Quote the entries below from the line with "eexists. split; [done|]." through the line with "Well-formed address sets, what", both ends included, and only those lines.

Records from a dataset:
____________________
(** Applying changes to the session.  [apply_strict] succeeds exactly on
    unambiguous changes whose adds are new and whose removals are known, and then
    yields the old set without the removals and with the adds; otherwise it
    reports Invalid Data and the current set is untouched. *)
Theorem address_strict c cur :
  let k := changes_canonical c in
  (exists cur', apply_strict c cur = (Ok tt, cur')
    /\ unambiguous k /\ applicable k cur
    /\ (addrs_nodup cur -> addrs_nodup cur')
    /\ forall e, has cur' e <-> (has cur e /\ ~ has (removed k) e) \/ has (added k) e)
  \/ (apply_strict c cur = (Err StatusCode.INVALID_DATA, cur) /\ ~ (unambiguous k /\ applicable k cur)).
Proof.
  intros k. destruct (apply_strict_spec c cur) as [(-> & Hu & Ha)|H]; [left|by right].
  eexists. split; [done|]. do 2 (split; [done|]). split; [apply apply_lenient_nodup|].
  intros e. rewrite has_apply_lenient. fold k. destruct Hu as (_ & _ & Hd).
  specialize (Hd e). tauto.
Qed.

(** Deltas.  The changes [between] two complete canonical sets, applied to the
    old one, are accepted and give a set with exactly the entries of the new one. *)
Theorem address_between old new :
  addrs_nodup old -> addrs_nodup new ->
  addrs_canonical old = old -> addrs_canonical new = new ->
  exists cur, apply_strict (between old new) old = (Ok tt, cur) /\ addrs_equiv cur new.
Proof. intros Ho Hn Co Cn. eexists. by apply apply_between. Qed.

(** Addresses on the wire.  Address changes appended to a message that has no
    other address items are what [from_message] reads in the decoded message,
    subnets in network form. *)
Theorem address_wire_roundtrip c msg bs :
  Forall (fun i => address_item i = false) (msg_items msg) ->
  Forall faithful_item (msg_items msg) -> is_message (append_to c msg) ->
  Message_encode (append_to c msg) = Ok bs ->
  exists m, Message_decode bs = Ok m /\ from_message m = changes_canonical c.
Proof.
  intros Ho Hf Hm He. exists (canonical_message (append_to c msg)). split.
  - rewrite <-(app_nil_r bs). apply Message_decode_encoded; [done| |done].
    rewrite append_to_items. cbn [msg_items]. apply Forall_app. split; [done|].
    apply changes_items_faithful.
  - rewrite from_message_canonical. by apply from_append.
Qed.
(* ===== verification/SessionFacts.v ===== *)
(** * Facts both session state machines rest on

    Well-formed address sets, what a validated message guarantees to the handler
    that consumes it, and the heartbeat deadline of an established session. *)

From S2P Require Import Prelude Externs CoreTypes Codec CodecItem CodecMessage Addresses Events.
From S2P Require Import SessionCommon Validation.
Import DataItem.

(** A set as the wire delivers it: no entry twice, subnets in network form. *)
Definition addrs_ok {crates : Crates} (d : DestinationAddrs) : Prop :=
  addrs_nodup d /\ addrs_canonical d = d.

(** The peer's interval arms the missed-heartbeat deadline. *)
Definition heartbeat_ok (interval : option Duration) : Prop :=
  exists d, heartbeat_reset_action TIMER_HEARTBEAT_MISSED interval
            = Some (ResetHeartbeat TIMER_HEARTBEAT_MISSED d).

Section Facts.
Context {crates : Crates}.

Lemma addrs_ok_default : addrs_ok DestinationAddrs_default.
Proof. split; [|done]. repeat split; constructor. Qed.

(** ** Address sets of a message *)

Lemma from_message_entries msg e :
  has (added (from_message msg)) e \/ has (removed (from_message msg)) e -> entry_canonical e.
Proof.
  unfold from_message.
  assert (H : forall items c,
    (forall e, has (added c) e \/ has (removed c) e -> entry_canonical e) ->
    forall e, has (added (foldl from_message_item c items)) e
              \/ has (removed (foldl from_message_item c items)) e -> entry_canonical e).
  { intros items. induction items as [|i items IH]; intros c Hc; [done|]. cbn [foldl]. apply IH.
    assert (Hu : forall add f,
      (forall s x, has (f s) x -> has s x \/ entry_canonical x) ->
      forall x, has (added (update_set add f c)) x \/ has (removed (update_set add f c)) x ->
        entry_canonical x).
    { intros add f Hf x. destruct add; cbn; intros [Hx|Hx]; auto;
        destruct (Hf _ _ Hx); auto. }
    destruct i; cbn [from_message_item]; try done; apply Hu; intros s [a|a|n|n]; cbn; auto;
      rewrite elem_of_app, list_elem_of_singleton; intros [?| ->]; auto;
      right; apply v4_trunc_idemp || apply v6_trunc_idemp. }
  apply H. intros [a|a|n|n]; cbn; set_solver.
Qed.

Lemma from_message_canonical_changes msg : changes_canonical (from_message msg) = from_message msg.
Proof.
  destruct (from_message msg) as [a r] eqn:E. unfold changes_canonical. cbn.
  f_equal; apply canonical_has; intros e He; apply (from_message_entries msg); rewrite E; auto.
Qed.

Lemma apply_strict_ok c cur cur' :
  apply_strict c cur = (Ok tt, cur') -> addrs_ok cur -> addrs_ok cur'.
Proof.
  intros H [Hn Hc]. destruct (apply_strict_spec c cur) as [(Hs & _)|[Hs _]]; rewrite Hs in H; [|done].
  injection H as <-. split; [by apply apply_lenient_nodup|by apply apply_lenient_is_canonical].
Qed.

Lemma apply_strict_added msg cur cur' :
  apply_strict (from_message msg) cur = (Ok tt, cur') -> addrs_ok (added (from_message msg)).
Proof.
  intros H. destruct (apply_strict_spec (from_message msg) cur) as [(_ & Hu & _)|[Hs _]];
    [|by rewrite Hs in H].
  rewrite from_message_canonical_changes in Hu. split; [apply Hu|].
  apply canonical_has. intros e He. apply (from_message_entries msg). by left.
Qed.

Lemma apply_lenient_ok c cur : addrs_ok cur -> addrs_ok (apply_lenient c cur).
Proof. intros []. split; [by apply apply_lenient_nodup|by apply apply_lenient_is_canonical]. Qed.

(** ** Validated messages *)

Lemma validate_items_encode msg router initializing exts items s s' :
  validate_items msg router initializing exts s items = Ok s' ->
  forall i, i ∈ items -> unknown_item i = false -> is_ok (DataItem_encode i []).1 = true.
Proof.
  revert s. induction items as [|j items IH]; intros s H i Hi Hu; [set_solver|].
  cbn [validate_items] in H.
  destruct (validate_item msg router initializing exts s j) as [s1| |] eqn:Hv; [|done|done].
  apply elem_of_cons in Hi as [->|Hi]; [|by eapply IH].
  unfold validate_item in Hv. destruct s as [T A]. rewrite Hu in Hv.
  destruct (negb _); [done|]. by destruct (DataItem_encode j []) as [[]].
Qed.

Lemma validated_encodes msg router initializing exts i :
  validate_message msg router initializing exts = Ok tt ->
  i ∈ msg_items msg -> unknown_item i = false -> is_ok (DataItem_encode i []).1 = true.
Proof.
  unfold validate_message. destruct (negb (_ && _)); [done|]. destruct (negb _); [done|].
  destruct (validate_items _ _ _ _ _ _) as [[T A]|e|] eqn:Hv; [|done|done].
  intros _. by eapply validate_items_encode.
Qed.

Lemma heartbeat_encodes d :
  is_ok (DataItem_encode (HeartbeatInterval d) []).1 = true ->
  MIN_HEARTBEAT_INTERVAL_MS <= as_millis d <= u32_max.
Proof.
  unfold DataItem_encode. cbn [encode_into]. unfold check_projected, encode_tlv. cbn.
  unfold st_bind, st_modify, buf_len, st_ret. cbn.
  destruct (Z.ltb_spec (as_millis d) MIN_HEARTBEAT_INTERVAL_MS); [done|].
  destruct (Z.ltb_spec u32_max (as_millis d)); [done|]. lia.
Qed.

Lemma heartbeat_ok_interval d :
  MIN_HEARTBEAT_INTERVAL_MS <= as_millis d <= u32_max -> heartbeat_ok (Some d).
Proof.
  unfold heartbeat_ok, heartbeat_reset_action, duration_checked_mul, as_millis, from_millis,
    MIN_HEARTBEAT_INTERVAL_MS, u32_max. intros H. cbn.
  change (10 ^ 6) with 1000000 in *.
  pose proof (Z.div_mod d 1000000 ltac:(lia)). pose proof (Z.mod_pos_bound d 1000000 ltac:(lia)).
  rewrite (proj2 (Z.ltb_ge _ _)) by lia. rewrite (proj2 (Z.leb_le _ _)); [by eexists|].
  unfold Duration_MAX, u64_max. change (10 ^ 9) with 1000000000. lia.
Qed.

Lemma validated_heartbeat msg router initializing exts :
  validate_message msg router initializing exts = Ok tt ->
  DataItemType.HEARTBEAT_INTERVAL ∈ required_items (message_type msg) ->
  heartbeat_ok (extract_heartbeat_interval msg).
Proof.
  intros Hv Hr. destruct (validate_message_Ok _ _ _ _ Hv) as [_ H].
  destruct (H _ Hr) as (i & Hi & Hu & Ht). destruct i; try done.
  destruct (find_map_is_Some (fun item => match item with HeartbeatInterval d => Some d | _ => None end)
    _ _ Hi (ex_intro _ _ eq_refl)) as [d Hd].
  unfold extract_heartbeat_interval. rewrite Hd. apply find_map_Some in Hd as (j & Hj & Hd).
  destruct j; try done. injection Hd as ->. apply heartbeat_ok_interval, heartbeat_encodes.
  by eapply validated_encodes.
Qed.

Lemma fatal_status_status msg i : fatal_status msg = Some i -> exists code text, i = Status code text.
Proof.
  intros (j & _ & Hj)%find_map_Some. destruct j; try done.
  destruct (StatusCode.terminates_session code); [|done]. injection Hj as <-. eauto.
Qed.

(** ** Accepted transactions *)

Lemma pending_is_scopes t mac k :
  pending_is (per_destination t !! mac) k = true -> scopes t (Some mac) = Some k.
Proof. cbn. destruct (per_destination t !! mac) as [[]|]; [|done]. cbn. by intros ->%bool_decide_eq_true. Qed.

(** A response that passed the transaction check answers an outstanding request. *)
Lemma transaction_response msg t known mac k :
  validate_transaction msg t known = Ok tt -> extract_destination_mac msg = Some mac ->
  response_kind (message_type msg) = Some k -> scopes t (Some mac) = Some k.
Proof.
  unfold validate_transaction. intros H Hm Hk. destruct (_ && _); [done|]. destruct (_ && _); [done|].
  rewrite Hm, Hk in H. apply pending_is_scopes.
  by destruct (pending_is _ k).
Qed.

(** An update or a withdrawal that passed it is about a known destination. *)
Lemma transaction_known msg t known mac :
  validate_transaction msg t known = Ok tt -> extract_destination_mac msg = Some mac ->
  message_type msg = MessageType.DESTINATION_UPDATE \/ message_type msg = MessageType.DESTINATION_DOWN ->
  known = true.
Proof.
  unfold validate_transaction. intros H Hm Ht. destruct Ht as [Ht|Ht]; rewrite Ht, Hm in H; cbn in H;
    try destruct (destination_busy t mac); by destruct known.
Qed.

Lemma transaction_idle msg t known mac :
  validate_transaction msg t known = Ok tt -> extract_destination_mac msg = Some mac ->
  message_type msg = MessageType.DESTINATION_UP \/ message_type msg = MessageType.DESTINATION_DOWN ->
  destination_busy t mac = false.
Proof.
  unfold validate_transaction. intros H Hm Ht. destruct Ht as [Ht|Ht]; rewrite Ht, Hm in H; cbn in H;
    by destruct (destination_busy t mac).
Qed.

Lemma validate_transaction_no_panic msg t known : validate_transaction msg t known <> Panic.
Proof.
  unfold validate_transaction. destruct (_ && _); [done|]. destruct (_ && _); [done|].
  destruct (extract_destination_mac msg); [|done]. destruct (response_kind _); [by destruct (negb _)|].
  destruct (_ && _); [done|]. destruct (_ && _); [done|]. by destruct (_ && _).
Qed.

Lemma validate_mac_format_no_panic msg f : validate_mac_format msg f <> Panic.
Proof. unfold validate_mac_format. by destruct (existsb _ _). Qed.

End Facts.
____________________
* **Result**
  eexists. split; [done|]. do 2 (split; [done|]). split; [apply apply_lenient_nodup|].
  intros e. rewrite has_apply_lenient. fold k. destruct Hu as (_ & _ & Hd).
  specialize (Hd e). tauto.
Qed.

(** Deltas.  The changes [between] two complete canonical sets, applied to the
    old one, are accepted and give a set with exactly the entries of the new one. *)
Theorem address_between old new :
  addrs_nodup old -> addrs_nodup new ->
  addrs_canonical old = old -> addrs_canonical new = new ->
  exists cur, apply_strict (between old new) old = (Ok tt, cur) /\ addrs_equiv cur new.
Proof. intros Ho Hn Co Cn. eexists. by apply apply_between. Qed.

(** Addresses on the wire.  Address changes appended to a message that has no
    other address items are what [from_message] reads in the decoded message,
    subnets in network form. *)
Theorem address_wire_roundtrip c msg bs :
  Forall (fun i => address_item i = false) (msg_items msg) ->
  Forall faithful_item (msg_items msg) -> is_message (append_to c msg) ->
  Message_encode (append_to c msg) = Ok bs ->
  exists m, Message_decode bs = Ok m /\ from_message m = changes_canonical c.
Proof.
  intros Ho Hf Hm He. exists (canonical_message (append_to c msg)). split.
  - rewrite <-(app_nil_r bs). apply Message_decode_encoded; [done| |done].
    rewrite append_to_items. cbn [msg_items]. apply Forall_app. split; [done|].
    apply changes_items_faithful.
  - rewrite from_message_canonical. by apply from_append.
Qed.
(* ===== verification/SessionFacts.v ===== *)
(** * Facts both session state machines rest on

    Well-formed address sets, what a validated message guarantees to the handler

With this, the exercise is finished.